## Task to carry out
Every line of the material that mentions the word "ErrSeatNotFound" should be copied out.

## Data under study
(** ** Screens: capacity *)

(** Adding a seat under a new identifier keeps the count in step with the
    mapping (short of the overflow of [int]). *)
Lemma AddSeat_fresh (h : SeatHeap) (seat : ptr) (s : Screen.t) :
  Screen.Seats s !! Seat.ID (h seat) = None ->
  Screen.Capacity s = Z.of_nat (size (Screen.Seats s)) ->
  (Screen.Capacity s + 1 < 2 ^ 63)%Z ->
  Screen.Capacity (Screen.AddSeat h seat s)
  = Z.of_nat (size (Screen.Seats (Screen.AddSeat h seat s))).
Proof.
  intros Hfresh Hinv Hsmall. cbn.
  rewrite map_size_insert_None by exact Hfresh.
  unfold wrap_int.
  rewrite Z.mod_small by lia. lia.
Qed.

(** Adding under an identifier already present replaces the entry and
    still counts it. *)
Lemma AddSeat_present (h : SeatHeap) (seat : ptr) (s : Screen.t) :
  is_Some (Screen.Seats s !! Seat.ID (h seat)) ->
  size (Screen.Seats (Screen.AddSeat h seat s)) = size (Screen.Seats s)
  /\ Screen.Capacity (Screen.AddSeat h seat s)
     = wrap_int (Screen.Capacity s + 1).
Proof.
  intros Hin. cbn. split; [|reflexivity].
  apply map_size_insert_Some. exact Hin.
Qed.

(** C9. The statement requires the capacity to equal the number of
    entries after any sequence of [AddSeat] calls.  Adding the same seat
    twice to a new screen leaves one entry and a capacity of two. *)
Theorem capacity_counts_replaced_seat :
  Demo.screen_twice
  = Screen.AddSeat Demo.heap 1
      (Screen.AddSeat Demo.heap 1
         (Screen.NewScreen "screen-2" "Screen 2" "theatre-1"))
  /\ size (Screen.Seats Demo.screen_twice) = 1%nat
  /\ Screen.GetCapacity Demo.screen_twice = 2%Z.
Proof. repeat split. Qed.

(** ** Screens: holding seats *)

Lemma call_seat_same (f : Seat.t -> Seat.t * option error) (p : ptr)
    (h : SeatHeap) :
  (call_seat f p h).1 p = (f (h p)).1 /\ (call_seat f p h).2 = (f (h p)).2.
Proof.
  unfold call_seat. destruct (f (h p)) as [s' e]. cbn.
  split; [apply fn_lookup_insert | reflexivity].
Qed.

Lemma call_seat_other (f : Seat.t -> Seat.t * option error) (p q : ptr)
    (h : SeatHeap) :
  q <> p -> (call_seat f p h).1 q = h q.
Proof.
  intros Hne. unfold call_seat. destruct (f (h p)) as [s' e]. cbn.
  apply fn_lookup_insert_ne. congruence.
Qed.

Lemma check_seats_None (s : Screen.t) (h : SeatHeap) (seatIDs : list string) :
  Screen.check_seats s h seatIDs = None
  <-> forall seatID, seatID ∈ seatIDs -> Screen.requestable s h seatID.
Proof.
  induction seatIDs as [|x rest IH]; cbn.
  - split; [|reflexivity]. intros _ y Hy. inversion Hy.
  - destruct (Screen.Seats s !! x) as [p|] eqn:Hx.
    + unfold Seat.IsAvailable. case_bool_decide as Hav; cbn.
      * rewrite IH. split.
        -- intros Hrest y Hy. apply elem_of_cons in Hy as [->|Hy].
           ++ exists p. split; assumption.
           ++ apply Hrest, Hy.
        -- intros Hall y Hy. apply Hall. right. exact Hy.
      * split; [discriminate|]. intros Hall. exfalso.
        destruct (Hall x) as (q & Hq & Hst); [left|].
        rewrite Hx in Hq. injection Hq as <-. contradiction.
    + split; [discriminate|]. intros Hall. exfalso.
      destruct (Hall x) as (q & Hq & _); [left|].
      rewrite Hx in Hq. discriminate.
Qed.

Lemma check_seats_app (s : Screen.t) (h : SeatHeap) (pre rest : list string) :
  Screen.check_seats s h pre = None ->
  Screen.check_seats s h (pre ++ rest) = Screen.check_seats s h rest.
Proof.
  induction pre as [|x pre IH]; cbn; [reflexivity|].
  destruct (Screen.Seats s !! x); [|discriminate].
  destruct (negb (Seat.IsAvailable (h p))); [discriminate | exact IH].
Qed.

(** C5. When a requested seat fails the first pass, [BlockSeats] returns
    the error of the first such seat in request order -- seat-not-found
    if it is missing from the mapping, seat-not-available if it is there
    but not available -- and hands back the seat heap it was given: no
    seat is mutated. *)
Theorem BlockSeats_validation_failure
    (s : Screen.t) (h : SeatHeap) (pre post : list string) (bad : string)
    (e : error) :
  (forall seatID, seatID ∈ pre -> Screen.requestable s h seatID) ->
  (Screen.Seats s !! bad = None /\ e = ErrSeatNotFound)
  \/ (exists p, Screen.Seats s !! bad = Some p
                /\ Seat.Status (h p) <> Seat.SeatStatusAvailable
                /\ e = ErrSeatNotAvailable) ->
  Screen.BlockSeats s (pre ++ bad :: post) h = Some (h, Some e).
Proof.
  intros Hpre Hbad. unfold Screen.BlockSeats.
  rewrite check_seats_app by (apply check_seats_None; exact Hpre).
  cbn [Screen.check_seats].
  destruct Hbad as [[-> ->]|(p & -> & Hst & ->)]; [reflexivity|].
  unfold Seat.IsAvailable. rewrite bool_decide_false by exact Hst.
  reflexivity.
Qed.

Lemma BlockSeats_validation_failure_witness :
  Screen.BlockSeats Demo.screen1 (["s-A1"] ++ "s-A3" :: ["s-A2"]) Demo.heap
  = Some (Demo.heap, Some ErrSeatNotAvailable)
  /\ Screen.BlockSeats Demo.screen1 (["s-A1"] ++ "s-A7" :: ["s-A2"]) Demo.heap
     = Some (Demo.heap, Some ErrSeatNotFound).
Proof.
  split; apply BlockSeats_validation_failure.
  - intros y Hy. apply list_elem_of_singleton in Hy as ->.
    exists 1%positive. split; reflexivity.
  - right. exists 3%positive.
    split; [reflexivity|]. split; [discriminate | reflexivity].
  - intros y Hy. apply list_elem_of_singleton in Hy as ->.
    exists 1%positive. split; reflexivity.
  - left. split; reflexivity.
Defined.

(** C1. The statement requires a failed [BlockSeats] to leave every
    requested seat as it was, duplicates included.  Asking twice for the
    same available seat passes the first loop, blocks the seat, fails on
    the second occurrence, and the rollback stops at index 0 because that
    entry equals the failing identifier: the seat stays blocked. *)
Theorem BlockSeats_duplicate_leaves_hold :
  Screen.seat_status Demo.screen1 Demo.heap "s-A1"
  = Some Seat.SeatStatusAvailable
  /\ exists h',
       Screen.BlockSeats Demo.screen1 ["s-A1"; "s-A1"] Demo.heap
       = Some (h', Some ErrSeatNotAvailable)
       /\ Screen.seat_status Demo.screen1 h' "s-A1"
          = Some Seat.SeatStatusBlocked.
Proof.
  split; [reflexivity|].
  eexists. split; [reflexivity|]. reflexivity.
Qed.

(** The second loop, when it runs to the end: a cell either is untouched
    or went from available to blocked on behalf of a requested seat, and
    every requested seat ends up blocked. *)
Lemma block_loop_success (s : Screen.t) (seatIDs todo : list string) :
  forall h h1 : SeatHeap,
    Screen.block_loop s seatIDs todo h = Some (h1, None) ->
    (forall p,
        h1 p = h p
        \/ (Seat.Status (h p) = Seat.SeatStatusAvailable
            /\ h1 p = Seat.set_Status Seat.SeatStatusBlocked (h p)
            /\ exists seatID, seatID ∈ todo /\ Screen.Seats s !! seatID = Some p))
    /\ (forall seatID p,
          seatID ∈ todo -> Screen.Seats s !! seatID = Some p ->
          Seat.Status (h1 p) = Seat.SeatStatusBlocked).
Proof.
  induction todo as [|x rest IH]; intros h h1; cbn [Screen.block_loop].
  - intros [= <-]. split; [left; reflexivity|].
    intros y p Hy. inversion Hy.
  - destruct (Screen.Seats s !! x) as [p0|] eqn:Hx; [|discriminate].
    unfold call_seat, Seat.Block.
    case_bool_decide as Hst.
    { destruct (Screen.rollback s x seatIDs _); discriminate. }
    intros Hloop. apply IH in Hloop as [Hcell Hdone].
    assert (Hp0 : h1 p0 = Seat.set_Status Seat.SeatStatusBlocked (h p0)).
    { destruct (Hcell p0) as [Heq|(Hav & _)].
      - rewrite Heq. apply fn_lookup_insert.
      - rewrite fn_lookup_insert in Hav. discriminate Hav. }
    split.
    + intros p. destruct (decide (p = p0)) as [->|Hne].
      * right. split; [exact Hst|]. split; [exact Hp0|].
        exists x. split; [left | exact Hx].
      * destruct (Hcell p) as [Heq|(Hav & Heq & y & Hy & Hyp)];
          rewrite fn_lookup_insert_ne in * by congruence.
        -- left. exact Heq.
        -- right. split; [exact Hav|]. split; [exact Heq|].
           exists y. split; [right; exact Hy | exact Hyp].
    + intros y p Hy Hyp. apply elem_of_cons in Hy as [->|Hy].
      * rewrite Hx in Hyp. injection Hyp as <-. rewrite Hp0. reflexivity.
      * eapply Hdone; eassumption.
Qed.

## Worked solution
  (Screen.Seats s !! bad = None /\ e = ErrSeatNotFound)
     = Some (Demo.heap, Some ErrSeatNotFound).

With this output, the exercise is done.